All these numbers are subject to future adjustments from factors like demographic pressure from Baby Boomers, 10,000 of whom retire every day; currently low interest rates costs estimated  by the Congressional Budget Office to quadruple over the next 30 years; another recession like that of 2008, which spurred massive increases in borrowing and spending; accelerating demographic decline that will reduce the number of works contributing payroll taxes; and unforeseen events like armed conflict or natural disasters. And don’t forget increasing life expectancy, which means more old people requiring more subsidized health care––by 2050, the number of people living into their 90s and 100s will quadruple, meaning many more years of expensive medical treatment.

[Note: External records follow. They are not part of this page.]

(* ===== verification/Prelude.v ===== *)
(** * quiche-h3: a model of the QUIC bridge between h3 and tokio-quiche

    quiche-h3 lets the h3 crate run over tokio-quiche.  One worker per connection
    (a [QuicheDriver], called back by tokio-quiche) owns the quiche connection; the
    objects h3 polls (connection, opener, stream halves) are the front end.  They
    meet in shared objects only: a command channel towards the worker, byte and
    accept channels towards the front end, one-shot replies, sticky terminal
    cells, reusable write completions, atomic flags and a byte accounting.  An
    endpoint registry knows the workers of a server, closes them all and waits for
    them; the acceptor and the connector build connections.

    ** Which file models what (sources under src/quiche-h3/src/)

    - [Prelude]: record update, the state monad [ST] with its notation and
      logic ([keeps], [exec], [result]), bounded loops, shared lemmas and tactics.
    - [Interfaces]: what is used of tokio (bounded and unbounded mpsc, oneshot,
      Notify), futures' AtomicWaker, bytes' Buf, hash-map iteration order, and the
      error types of quiche and h3, as classes with the documented behaviour as
      laws.  [Reference]: one concrete instance of each.
    - [Error]: error.rs, terminals and their mapping.  [Buffer], [BufferLogic]:
      buffer.rs, the cursor, cells, completions and accounting.  [Conn]: conn.rs,
      the transport trait as a class and the scripted mock of the unit tests.
    - [DriverTypes] (records, commands, budgets, the driver's state and the shared
      [Store]), [DriverStore] (shared objects by address, and what drops do),
      [DriverCore] (registries, queues, terminal transitions), [DriverRecv] (read
      pump, admission, promotion), [DriverSend] (writable scan, operation queues,
      deferred writes, FIN coalescing), [Driver] (commands, opens, close barrier,
      callbacks, teardown, construction and drop): driver.rs.
    - [Stream], [StreamLogic], [Bidi]: stream.rs, the front end.  [System]: the worker
      and the front end interleaved.  [Accounting]: the byte accounting over both.
      [Delivery]: one receive stream from the transport to the application.
      [Outbound]: one send stream from the application to the transport.
      [Typing], [Directions]: which stream ids each half and each transport call
      may carry.  [Handshake]: the blocked/resume and the accept handshake.
    - [Endpoint]: endpoint.rs.  [Setup]: the checks of lib.rs and the parameters of
      the setup code.  [Listener]: listener.rs.  [Connector]: connector.rs.
    - [Wakeup]: the register-then-check discipline as a class, proved once.
      [Trace]: a transport that logs its calls.  [DriverReach]: executions.
      [DriverLogic], [StoreLogic], [DriverInv], [DriverSendInv]: the logic behind
      the invariants.  [Cursor]: the indexed queues against plain lists.
      [RoundRobin], [Fairness]: the order of the send turns and of the drains.
      [Finish]: what a finished stream means.  [Arena]: the read of [DriverRecv]
      with the memory of the receive arena and of the chunks carved from it.
      [Runs]: two concrete runs.  [Witness]: an instance of every theorem that has
      a hypothesis.
    - [TestKit], [DriverReadTests], [DriverSendTests], [DriverCloseTests],
      [StreamTests], [BufferTests], [EndpointTests]: the unit tests of the crate as
      scripts over the model, each named after its test.

    ** How the code is represented

    A Rust struct is a record, an enum an inductive type, each method one
    definition named after it; a long method is cut into named pieces that it
    composes in source order.  The worker's methods are computations in [ST] over
    a [World]: the driver, the store and the transport.  An [Arc] or a channel end
    is an address in the store, so aliases see each other's writes.  The transport
    is any instance of [QuicConn].  [usize] and [u64] are numbers with the bounds
    written out where the code depends on them: checked addition in the byte
    accounting, wrapping generation counters, stream ids and registry ids.  A
    method that another task may interrupt is also given as its single steps (one
    locked section, one notification), which the method composes.

    ** What the theorems show

    - Worker: the registries are well formed in every reachable state
      ([reachable_driver_wf]); bytes are neither lost, reordered nor duplicated in
      either direction, and FIN comes last ([stage_send_fifo],
      [fin_rides_the_last_byte], [transport_gets_what_was_written],
      [fin_seals_after_last_byte]); no call leaves the direction of its stream
      ([calls_are_directed]); the hash sets beside the worker's queues change their
      cost only ([cursors_are_scanned_lists]); work per pass is bounded and the
      worker sleeps only when idle ([read_pump_bounded],
      [phase2_admission_terminates], [parks_only_when_idle]); no stream starves
      another ([stage_send_fair], [phase1_fair]); a stream is reported finished
      exactly when the transport took its FIN ([finish_succeeds_iff_fin_taken]);
      stream ids ([stream_ids_consecutive]).
    - Receive arena: sharing memory with the application is as good as copying
      ([sharing_is_unobservable]) and allocates rarely ([allocation_is_amortised]).
    - Close: at most one close, the first command wins, it is never starved, and
      what h3 is told ([at_most_one_close], [first_close_is_issued],
      [application_close_iff_peer]); teardown answers everything
      ([teardown_publishes], [teardown_resolves]); terminals never change, for any
      interleaving ([system_terminals_final]).
    - Byte accounting: the count is exact over the whole connection
      ([system_accounting_exact]) and bounded ([accounting_bounded]).
    - Cells: refinement of a write-once register ([terminal_cell_refines]), exactly
      one outcome per write ([write_completion_exactly_once]), and no lost wakeup for
      any of the parking objects (the theorems named [*_no_lost_wakeup], all from [Wakeup]).
    - Front end: one write outstanding, in order, one finalizer, stable finish,
      all data before the end ([StreamLogic]); the directions of a bidirectional
      stream do not disturb each other ([halves_are_independent]); what an
      application receives is what the transport returned
      ([stream_received_is_stream_read]).
    - Endpoint, listener, connector: exact registry, admission fence, close
      broadcast, accept loop, validation.
    - Conformance: every translated unit test passes on the model (the theorems
      named [*_tests_pass]), so that the definitions compute what the tests assert
      of the code.
    - Two concrete runs show behaviour the comments or the design document do not
      promise: [late_stop_readmits_finished_stream], [blocked_held_write_spins];
      [Handshake.Buffered] shows what a store buffer does to the handshake.

    ** Bounds and fuel

    Source loops with a budget run through [budget_loop] with that budget.  Two
    loops have none: [phase2_loop] runs for the number of queued ids plus one,
    which [phase2_admission_terminates] shows to be enough; [close_drain_loop] runs
    for the number of commands in the inbox and the closed channel plus one, and
    [teardown_resolves] shows that nothing is left behind.  The loops of
    [wait_idle] and [accept] are relations on their rounds and unbounded.

    ** Not modelled

    The integration tests, which need sockets, and eight of the unit tests, which
    look at addresses or counters, compare constants with h3's, race threads, shake
    hands over loopback or are too large to evaluate.  The executor (who is polled
    when), tracing output, [Debug] implementations and compile-time trait assertions
    (lib.rs), mutex poisoning, and the one-line delegations to tokio-quiche's
    connection and of a connection to its opener.  Memory ordering is sequential consistency except in
    [Handshake.Buffered].  quiche, tokio-quiche, tokio, bytes, h3 and the operating
    system are parameters. *)

From stdpp Require Export base option list list_numbers gmap sets fin_maps strings.
From Stdlib Require Export NArith Lia Strings.Byte.

#[global] Open Scope N_scope.
#[global] Set Default Goal Selector "!".
#[global] Set Warnings "-clear-no-such-hyp".

(** ** Record update

    [r <| f := v |>] is the record [r] with its field [f] replaced, and
    [r <| f ::= g |>] the one with [g] applied to the field.  A record takes
    part once its eta expansion is declared with [Eta]; the setters are then
    derived. *)

Class Eta (R : Type) := eta : R → R.

Class Setter {R T : Type} (field : R → T) := over : (T → T) → R → R.

Ltac derive_setter :=
  lazymatch goal with
  | |- @Setter ?R ?T ?field =>
      let i := constr:(_ : Eta R) in
      let e := eval hnf in i in
      let p := eval pattern field in e in
      lazymatch p with
      | ?g _ => exact (fun f => g (fun r => f (field r)))
      end
  end.

Definition assign {R T : Type} (field : R → T) `{!Setter field} (v : T) (r : R) : R :=
  over (λ _, v) r.

Declare Scope record_scope.
Delimit Scope record_scope with rec.
#[warnings="-postfix-notation-not-level-1"]
Notation "r <| f := v |>" := (assign f v r)
  (at level 12, f at level 11, left associativity, format "r  <| f  :=  v |>").
#[warnings="-postfix-notation-not-level-1"]
Notation "r <| f ::= g |>" := (over (field := f) g r)
  (at level 12, f at level 11, left associativity, format "r  <| f  ::=  g |>").

(** ** A state monad

    The worker's callbacks are synchronous code over mutable state, so they are
    modelled as functions [S → A * S]; [x ← m; k] and [m;; k] are stdpp's
    monadic notations. *)

Definition ST (S A : Type) : Type := S → A * S.

#[export] Instance ST_ret {S} : MRet (ST S) := λ A a s, (a, s).
#[export] Instance ST_bind {S} : MBind (ST S) :=
  λ A B k m s, let r := m s in k r.1 r.2.

Section monad.
Context {S : Type}.

Definition gets {A} (f : S → A) : ST S A := λ s, (f s, s).
Definition modify (f : S → S) : ST S unit := λ s, (tt, f s).
Definition state {A} (f : S → A * S) : ST S A := f.
Definition skip : ST S unit := mret tt.

Definition when (b : bool) (m : ST S unit) : ST S unit := if b then m else skip.

Definition for_some {A} (o : option A) (f : A → ST S unit) : ST S unit :=
  match o with Some a => f a | None => skip end.

Fixpoint for_each {A} (l : list A) (f : A → ST S unit) : ST S unit :=
  match l with
  | [] => skip
  | a :: l => f a;; for_each l f
  end.

(** [while budget > 0 { body; budget -= 1 }], where the body answers [false]
    to [break] before the decrement.  The result is the budget left over. *)
Fixpoint budget_loop (budget : nat) (body : ST S bool) : ST S nat :=
  match budget with
  | O => mret O
  | Datatypes.S b =>
      go ← body;
      if (go : bool) then budget_loop b body else mret budget
  end.

(** What a computation does to the state, whatever it returns. *)
Definition exec {A} (m : ST S A) (s : S) : S := (m s).2.
Definition result {A} (m : ST S A) (s : S) : A := (m s).1.

Lemma exec_bind {A B} (m : ST S A) (k : A → ST S B) s :
  exec (m ≫= k) s = exec (k (result m s)) (exec m s).
Proof. reflexivity. Qed.
Lemma result_bind {A B} (m : ST S A) (k : A → ST S B) s :
  result (m ≫= k) s = result (k (result m s)) (exec m s).
Proof. reflexivity. Qed.
Lemma exec_ret {A} (a : A) s : exec (mret a) s = s.
Proof. reflexivity. Qed.
Lemma result_ret {A} (a : A) (s : S) : result (mret a) s = a.
Proof. reflexivity. Qed.
Lemma exec_gets {A} (f : S → A) s : exec (gets f) s = s.
Proof. reflexivity. Qed.
Lemma result_gets {A} (f : S → A) s : result (gets f) s = f s.
Proof. reflexivity. Qed.
Lemma exec_modify f s : exec (modify f) s = f s.
Proof. reflexivity. Qed.
Lemma exec_skip s : exec skip s = s.
Proof. reflexivity. Qed.
End monad.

This slow-motion catastrophe cannot be fixed by increasing taxes or stimulating economic growth, as Trump has done. Only reforming entitlement programs––raising the retirement age, or means-testing benefits–– can slow down this looming disaster. Currently, entitlement spending and any cost-of-living increases are on auto pilot, letting Congress off the hook for their budgets. Other dodges like continuing resolutions or other “fixes” Congress can roll-back later, likewise help Congressmen to avoid having to legislate annual spending levels, and thus to be held accountable by voters. Reforming the budget process in Congress to make members publicly vote on specific annual budget appropriations for entitlements or increases could at least make them more transparently responsible for this reckless spending.

These are the New Year’s resolutions we the people should make. Unfortunately, even if we committed ourselves to such resolutions, they would probably end up where all such promises do––forgotten as fast as gym-memberships and weight-loss programs. Democracies are notoriously short-sighted, averse to long-term strategic thinking and planning, and citizens are too often focused on their own interests at the expense of those of the whole nation. We dislike long military deployments abroad, preferring a Jacksonian foreign policy that punishes swiftly and brutally affronts to our security and interests, then quickly disengages. And democracies typically prefer butter to guns. When the 2011 Budget Control Act made defense spending bear half the burden of the $1.2 trillion second round of cuts while exempting Social Security, there was little outcry from the voting public.

As for our fiscal crises, we cling tight to our “earned” entitlements like Social Security, even as we decry the benefits redistributed to others. Federal entitlements are managed by big federal bureaucracies, which suffer from the group-think and self-interest of most large-scale organizations guaranteed funding despite performance, are unaccountable to the voters and tax-payers, and are protected by civil-service and union rules, and enjoy Cadillac salaries and benefits that are 12%-34% greater than private sector workers’ compensation, depending on the analyst. They also are dominated by employees who support overwhelmingly the redistributionist Democrats who demonize even the slightest suggestion that entitlement programs should be reformed. But let’s be honest, most Republicans, not all, are not eager to draw down the wrath of AARP’s lobbyists. Nor can we rely on the president. Remember his campaign promises, kept so far, to “leave Social Security and Medicare alone”?

In both our foreign and domestic policies, then, we prefer the Mr. Micawber policy that “something will turn up,” and the Alfred E. Neuman philosophy “What, me worry?” So we might as well kick back and enjoy the all Trump, all the time channel we call the media, and hope that when the crisis comes to a head, we can resolve it with laws rather than with civil violence.